# EXERCISE
Work out the number of lines that hold "offset" in the listing, and give that number with no other text.
>>>>
Definition load_index (table name : string) : M St (option BTreeIndex) :=
  let file_name := if ends_with ".json" name then name else name +:+ ".json" in
  let! b := read_present (table +:+ "/" +:+ INDEXES_DIR +:+ "/" +:+ file_name) in
  match b with
  | None => m_ret None
  | Some b =>
      match json_parse b ≫= index_of_value with
      | Some index => m_ret (Some index)
      | None => if is_legacy_string_index b then m_lift (Err (LegacyIndex table file_name))
                else m_lift (Err (Serialization "BTreeIndex"))
      end
  end.
Definition load_index_by_ref (table name : string) (index_ref : IndexRef)
    : M St (option BTreeIndex) :=
  let! index_opt :=
    match ir_base index_ref with
    | Some base_path =>
        let! b := read_present (table +:+ "/" +:+ base_path) in
        match b with
        | None => m_ret None
        | Some b =>
            let! i := m_lift (of_option (Serialization "BTreeIndex")
                                (json_parse b ≫= index_of_value)) in
            m_ret (Some i)
        end
    | None => m_ret None
    end in
  let! index_opt := match index_opt with
                    | None => load_index table name
                    | Some i => m_ret (Some i)
                    end in
  if is_empty (ir_deltas index_ref) then m_ret index_opt else
  match index_opt with
  | Some index => let! i := apply_deltas table index_ref index in m_ret (Some i)
  | None => m_ret None
  end.

Definition list_index_names (table : string) : M St (list string) :=
  match! st_list (table +:+ "/" +:+ INDEXES_DIR) as r in
  match r with
  | Ok entries => m_ret (omap (λ e, file_name e ≫= strip_suffix ".json") entries)
  | Err e => if is_not_found e then m_ret [] else m_lift (Err e)
  | Panic => m_lift Panic
  end.
End store.

(** ** Live addresses *)

Section resolve.
Context {B : Type} `{!RoaringBitmap B}.

(** The closure [get_deletion_vector] carries its own state [S]; its answers are
    cached per fragment. *)
Definition resolve_step {S} (am : AddressMap) (get : S → u64 → option (DeletionVector B) * S)
    (acc : list (u64 * u32) * gmap Z (option (DeletionVector B)) * S) (row_id : u64)
    : list (u64 * u32) * gmap Z (option (DeletionVector B)) * S :=
  let '(result, dv_cache, st) := acc in
  match AddressMap_lookup am row_id with
  | None => acc
  | Some (fragment_id, offset) =>
      let '(dv, dv_cache, st) :=
        match dv_cache !! fragment_id with
        | Some dv => (dv, dv_cache, st)
        | None => let '(dv, st) := get st fragment_id in (dv, <[fragment_id := dv]> dv_cache, st)
        end in
      if match dv with Some d => dv_contains d offset | None => false end
      then (result, dv_cache, st) else (result ++ [(fragment_id, offset)], dv_cache, st)
  end.
Definition resolve_live_addresses {S} (row_ids : list u64) (am : AddressMap)
    (get : S → u64 → option (DeletionVector B) * S) (st : S) : list (u64 * u32) :=
  (foldl (resolve_step am get) ([], ∅, st) row_ids).1.1.

(** [|frag_id| dv_map.remove(&frag_id)]. *)
Definition take_dv (dv_map : gmap Z (DeletionVector B)) (fragment_id : u64)
    : option (DeletionVector B) * gmap Z (DeletionVector B) :=
  (dv_map !! fragment_id, delete fragment_id dv_map).

Context `{!SerdeJson} {St : Type} `{!Storage St}.

Definition load_dv (table : string) (dv_map : gmap Z (DeletionVector B)) (rg : RowGroupEntry)
    : M St (gmap Z (DeletionVector B)) :=
  match rg_deletes rg with
  | None => m_ret dv_map
  | Some del_path =>
      let! b := read_present (table +:+ "/" +:+ del_path) in
      match b with
      | None => m_ret dv_map
      | Some b =>
          let! dv := m_lift (match dv_deserialize (B:=B) b with
                             | Err _ => Err (Other "roaring")
                             | r => r
                             end) in
          m_ret (<[rg_fragment_id rg := dv]> dv_map)
      end
  end.
Definition resolve_live_addresses_storage (table : string) (manifest : Manifest)
    (row_ids : list u64) : M St (list (u64 * u32)) :=
  match mf_rowindex_generation manifest with
  | None => m_ret []
  | Some gen =>
      let! address_map := AddressMap_open table gen in
      let! dv_map := m_fold (load_dv table) ∅ (mf_row_groups manifest) in
      m_ret (resolve_live_addresses row_ids address_map take_dv dv_map)
  end.
End resolve.

(** ** Round trips *)

Lemma definition_distinct d : value_distinct (definition_value d).
Proof. constructor; [by apply (bool_decide_unpack _); vm_compute|repeat constructor]. Qed.
Lemma definition_canonical d : definition_of_value (canonicalize (definition_value d)) = Some d.
Proof. destruct d. reflexivity. Qed.

Definition index_ok (index : BTreeIndex) : Prop :=
  in_u64 (bt_snapshot_sequence index) ∧ btree_wf (bt_entries index).
Section exact.
Context `{!SerdeJson}.
Lemma index_exact index : value_exact (index_value index).
Proof.
  pose proof (definition_exact (bt_definition index)).
  assert (value_exact (btree_value (bt_entries index))) by apply btree_exact.
  unfold index_value. solve_exact.
Qed.
Lemma i64_exact n : value_exact (i64_value n).
Proof. unfold i64_value. constructor. intros b. by destruct (n <? 0). Qed.
Lemma learned_exact f : value_exact (learned_value f).
Proof.
  pose proof (definition_exact (lf_definition f)).
  assert (value_exact (model_value (lf_model f))).
  { unfold model_value. constructor. repeat (apply Forall_cons_2; [try apply i64_exact; by constructor|]). done. }
  unfold learned_value. solve_exact.
Qed.
#[export] Instance SerdeExact_add : SerdeExact (string * u64).
Proof. intros [k r]. by repeat constructor. Qed.
Lemma delta_exact d : value_exact (delta_value d).
Proof. unfold delta_value. solve_exact. Qed.
End exact.
Lemma index_distinct index : index_ok index → value_distinct (index_value index).
Proof.
  intros [Hq He]. constructor; [by apply (bool_decide_unpack _); vm_compute|].
  apply Forall_cons_2; [apply definition_distinct|]. apply Forall_cons_2; [by constructor|].
  apply Forall_cons_2; [|done]. by apply value_wf_distinct, btree_value_wf.
Qed.
Lemma index_canonical index : index_ok index → index_of_value (canonicalize (index_value index)) = Some index.
Proof.
  intros [Hq He]. unfold index_value. set (dv := definition_value _). set (ev := btree_value _).
  change (canonicalize _) with (VObject [("definition", canonicalize dv);
    ("entries", canonicalize ev); ("snapshot_sequence", to_value (bt_snapshot_sequence index))]).
  unfold index_of_value. cbn [as_object mbind option_bind].
  change (field "definition" _) with (Some (canonicalize dv)). cbn [mbind option_bind].
  unfold dv. rewrite definition_canonical. cbn [mbind option_bind].
  change (field "snapshot_sequence" _) with (Some (bt_snapshot_sequence index)).
  cbn [mbind option_bind].
  change (field "entries" _) with (Some (canonicalize ev)). cbn [mbind option_bind].
  unfold ev. rewrite canonicalize_wf by by apply btree_value_wf.
  rewrite btree_round_trip by done. by destruct index.
Qed.

Lemma i64_round_trip n : in_i64 n → value_wf (i64_value n) ∧ i64_of_value (i64_value n) = Some n.
Proof.
  unfold in_i64, i64_value. intros ?. destruct (Z.ltb_spec n 0).
  - split; [constructor; unfold number_wf; lia|done].
  - split; [constructor; unfold number_wf, in_u64; lia|]. apply checked_Some. unfold in_i64. lia.
Qed.
Definition model_ok (m : LearnedKeyModel) : Prop :=
  in_i64 (lm_key_base m) ∧ in_i64 (lm_key_stride m) ∧ in_u64 (lm_rid_base m)
  ∧ in_i64 (lm_rid_stride m) ∧ in_u64 (lm_count m).
Lemma learned_distinct f : model_ok (lf_model f) → value_distinct (learned_value f).
Proof.
  intros (?&?&?&?&?). constructor; [by apply (bool_decide_unpack _); vm_compute|].
  apply Forall_cons_2; [apply definition_distinct|]. apply Forall_cons_2; [|done].
  constructor; [by apply (bool_decide_unpack _); vm_compute|].
  repeat (apply Forall_cons_2; [|]); try done; apply value_wf_distinct;
    first [by apply i64_round_trip | by constructor].
Qed.
Lemma learned_canonical f :
  model_ok (lf_model f) → learned_of_value (canonicalize (learned_value f)) = Some f.
Proof.
  destruct f as [d [kb ks rb rs c]]. intros (Hkb&Hks&?&Hrs&?). unfold learned_value.
  cbn [lf_definition lf_model lm_key_base lm_key_stride lm_rid_base lm_rid_stride lm_count] in *.
  set (dv := definition_value d).
  change (canonicalize _) with (VObject [("definition", canonicalize dv);
    ("model", VObject [("count", to_value c); ("key_base", i64_value kb);
       ("key_stride", i64_value ks); ("rid_base", to_value rb); ("rid_stride", i64_value rs)])]).
  unfold learned_of_value. cbn [as_object mbind option_bind].
  change (field "definition" _) with (Some (canonicalize dv)). cbn [mbind option_bind].
  unfold dv. rewrite definition_canonical. cbn [mbind option_bind].
  change (field "model" _) with (Some (VObject [("count", to_value c); ("key_base", i64_value kb);
       ("key_stride", i64_value ks); ("rid_base", to_value rb); ("rid_stride", i64_value rs)])).
  cbn [mbind option_bind]. unfold model_of_value. cbn [as_object mbind option_bind].
  change (field "key_base" _) with (Some (i64_value kb)). cbn [mbind option_bind].
  rewrite (proj2 (i64_round_trip kb Hkb)). cbn [mbind option_bind].
  change (field "key_stride" _) with (Some (i64_value ks)). cbn [mbind option_bind].
  rewrite (proj2 (i64_round_trip ks Hks)). cbn [mbind option_bind].
  change (field "rid_base" _) with (Some rb). cbn [mbind option_bind].
  change (field "rid_stride" _) with (Some (i64_value rs)). cbn [mbind option_bind].
  rewrite (proj2 (i64_round_trip rs Hrs)). cbn [mbind option_bind].
  change (field "count" _) with (Some c). done.
Qed.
<<<<
# RESPONSE AREA
3